Centro Pagina - cronaca e attualità

Ancona

Ancona: inchiesta sugli appalti, archiviate le accuse per assessori e dirigenti

Foresi, Sediari e Marasca escono dal procedimento dell’indagine “Ghost Jobs”. Erano finiti insieme ad altri nel secondo filone dopo il caso corruzione del geometra Bonci

Il Comune di Ancona

ANCONA – Inchiesta “Ghost jobs”, archiviata la posizione di assessori, dirigenti ed ex dirigenti del Comune di Ancona inizialmente indagati sulla vicenda degli appalti pilotati. Il decreto di archiviazione è arrivato questi giorni e riguarda gli assessori comunali Stefano Foresi, Paolo Marasca e Piepaolo Sediari. La loro posizione, insieme ad altre cariche comunali, era finita nel secondo filone dell’inchiesta del pm Ruggiero Dicuonzo e del procuratore aggiunto Valentina D’Agostino per i reati di falso (materiale e ideologico) in atto pubblico, truffa e abuso di ufficio.

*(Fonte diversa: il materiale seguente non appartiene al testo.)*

Lemma replacement_locations_value_spec (tape : nat -> float) (drawn : nat) (d : DataFrame)
    (region : cell) (n : Z) :
  mem "Region" (columns d) = true ->
  mem "Sum_Turnov" (columns d) = true ->
  numeric "Sum_Turnov" d = true ->
  (0 <= n)%Z ->
  let candidates := filter (fun r => cell_eq (get "Region" r) region) (rows d) in
  exists d' P,
    replacement_locations_value tape drawn d region n = Ok d' /\
    List.length P = List.length candidates /\
    (forall p, In p P ->
               exists r, In r candidates /\ forall c, c <> "weight" -> get c p = get c r) /\
    (forall c, c <> "weight" -> Permutation (map (get c) P) (map (get c) candidates)) /\
    (forall c, c <> "weight" -> map (get c) (rows d') = firstn (Z.to_nat n) (map (get c) P)).
Proof.
  intros MR MS NS Hn candidates.
  unfold replacement_locations_value.
  rewrite (getitem_mem "Region" d MR). cbn [obind].
  unfold pd.eq. rewrite map_map, boolean_index_map. fold candidates.
  unfold pd.reset_index. cbn [columns rows].
  set (R1 := relabel candidates).
  rewrite (getitem_mem "Sum_Turnov" (mkDF (columns d) R1) MS). cbn [obind rows].
  assert (N1 : forallb is_num (map (get "Sum_Turnov") R1) = true).
  { unfold R1, relabel. rewrite get_relabel. rewrite forallb_forall. intros c Hc.
    apply in_map_iff in Hc. destruct Hc as (r & <- & Hr).
    apply filter_In in Hr. destruct Hr as [Hr _].
    unfold numeric in NS. rewrite forallb_forall in NS. now apply NS. }
  destruct (sum_numeric _ N1) as [total ->]. cbn [obind].
  unfold pd.truediv_scalar.
  rewrite (series_map_numeric _ (fun x => Num (x / total)%float)) by auto. cbn [obind].
  set (w1 := map _ (map (get "Sum_Turnov") R1)).
  assert (L1 : List.length w1 = List.length R1) by (unfold w1; now rewrite !length_map).
  assert (Nw1 : forallb is_num w1 = true).
  { unfold w1. rewrite forallb_forall. intros c Hc. apply in_map_iff in Hc.
    destruct Hc as (c0 & <- & _). reflexivity. }
  set (d2 := pd.setitem "weight" w1 _).
  set (R2 := rows d2).
  assert (L2 : List.length R2 = List.length R1).
  { unfold R2, d2, pd.setitem. cbn [rows]. now apply setitem_rows_length. }
  assert (C2 : forall c, c <> "weight" -> map (get c) R2 = map (get c) R1).
  { intros c Hc. unfold R2, d2, pd.setitem. cbn [rows]. now apply setitem_rows_other. }
  rewrite (getitem_mem "weight" d2) by apply mem_add_column_new. cbn [obind].
  fold R2.
  replace (map (get "weight") R2) with w1
    by (symmetry; unfold R2, d2, pd.setitem; cbn [rows]; now apply setitem_rows_same).
  replace (List.length R2) with (List.length w1) by congruence.
  destruct (mul_random_numeric w1 tape drawn Nw1) as (w2 & -> & Lw2 & Nw2). cbn [obind].
  set (d3 := pd.setitem "weight" w2 d2).
  set (R3 := rows d3).
  assert (Lw23 : List.length w2 = List.length R2) by congruence.
  assert (L3 : List.length R3 = List.length R2).
  { unfold R3, d3, pd.setitem. cbn [rows]. now apply setitem_rows_length. }
  assert (C3 : forall c, c <> "weight" -> map (get c) R3 = map (get c) R2).
  { intros c Hc. unfold R3, d3, pd.setitem. cbn [rows]. now apply setitem_rows_other. }
  unfold pd.sort_values_desc.
  rewrite (getitem_mem "weight" d3) by apply mem_add_column_new. cbn [obind].
  fold R3.
  replace (map (get "weight") R3) with w2
    by (symmetry; unfold R3, d3, pd.setitem; cbn [rows]; now apply setitem_rows_same).
  rewrite (series_map_numeric pd.sort_key (fun x => x)) by auto. cbn [obind].
  set (P := map snd (pd.sort_desc (combine (map num w2) R3))).
  assert (HP : Permutation P R3).
  { unfold P. rewrite sort_desc_perm. rewrite map_snd_combine; [reflexivity |].
    rewrite length_map. congruence. }
  unfold pd.drop. cbn [columns rows].
  rewrite find_missing_none
    by (cbn [forallb]; rewrite andb_true_r; apply mem_add_column_new).
  exists (pd.head n
            (mkDF (filter (fun c => negb (mem c ["weight"])) (columns d3))
                  (map (fun r => mkRow (label r)
                                   (filter (fun kv => negb (mem (fst kv) ["weight"]))
                                           (cells r)))
                       (relabel P)))), P.
  split; [reflexivity |].
  assert (L0 : List.length R1 = List.length candidates) by apply length_relabel.
  assert (C1 : forall c, map (get c) R1 = map (get c) candidates)
    by (intros c; apply get_relabel).
  split; [rewrite (Permutation_length HP); congruence |].
  split.
  { intros p Hp. apply (colwise_In "weight" candidates R3).
    - congruence.
    - intros c Hc. now rewrite C3, C2, C1.
    - eapply Permutation_in; eassumption. }
  split.
  { intros c Hc. rewrite (Permutation_map (get c) HP). now rewrite C3, C2, C1. }
  intros c Hc. unfold pd.head. cbn [rows].
  replace (0 <=? n)%Z with true by (symmetry; now apply Z.leb_le).
  rewrite <- firstn_map. f_equal. rewrite map_map.
  unfold relabel. rewrite <- (get_relabel c 0 P). apply map_ext. intros r.
  unfold get. cbn [cells]. apply lookup_filter_other.
  unfold mem. cbn [existsb]. rewrite orb_false_r. now apply String.eqb_neq.
Qed.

Per la Procura, che ha chiesto l’archiviazione poi firmata dal gip, non ci sono responsabilità. Escono definitivamente dall’inchiesta anche la dirigente della Ragioneria Daniela Ghiandoni, l’ex dirigente alla cultura Ciro Del Pesce, Giorgio Calavalle, il dirigente ai Lavori Pubblici Stefano Capannelli e l’ingegnere Riccardo Borgognoni. Che la loro posizione stava andando verso l’archiviazione si era intuito già a febbraio scorso quando l’avviso di conclusione indagine era stato notificato solo a 12 persone tra tutti gli indagati del filone bis (circa una 30ina) dove è rimasto l’assessore ai Lavori Pubblici del Comune Paolo Manarini. Manarini ora è a un passo dal processo. Il secondo filone era stato aperto dopo gli arresti per corruzione eseguiti dalla squadra mobile a novembre 2019, nell’indagine madre, quella del geometra infedele Simone Bonci che, insieme ad un cartello di imprese amiche, avrebbe pilotato appalti pubblici del Comune (laghetti del Passetto e cimiteri) in cambio di alcune utilità quali un bagno di casa ristrutturato, una caldaia nuova, telecamere di ultima generazione e cellulari.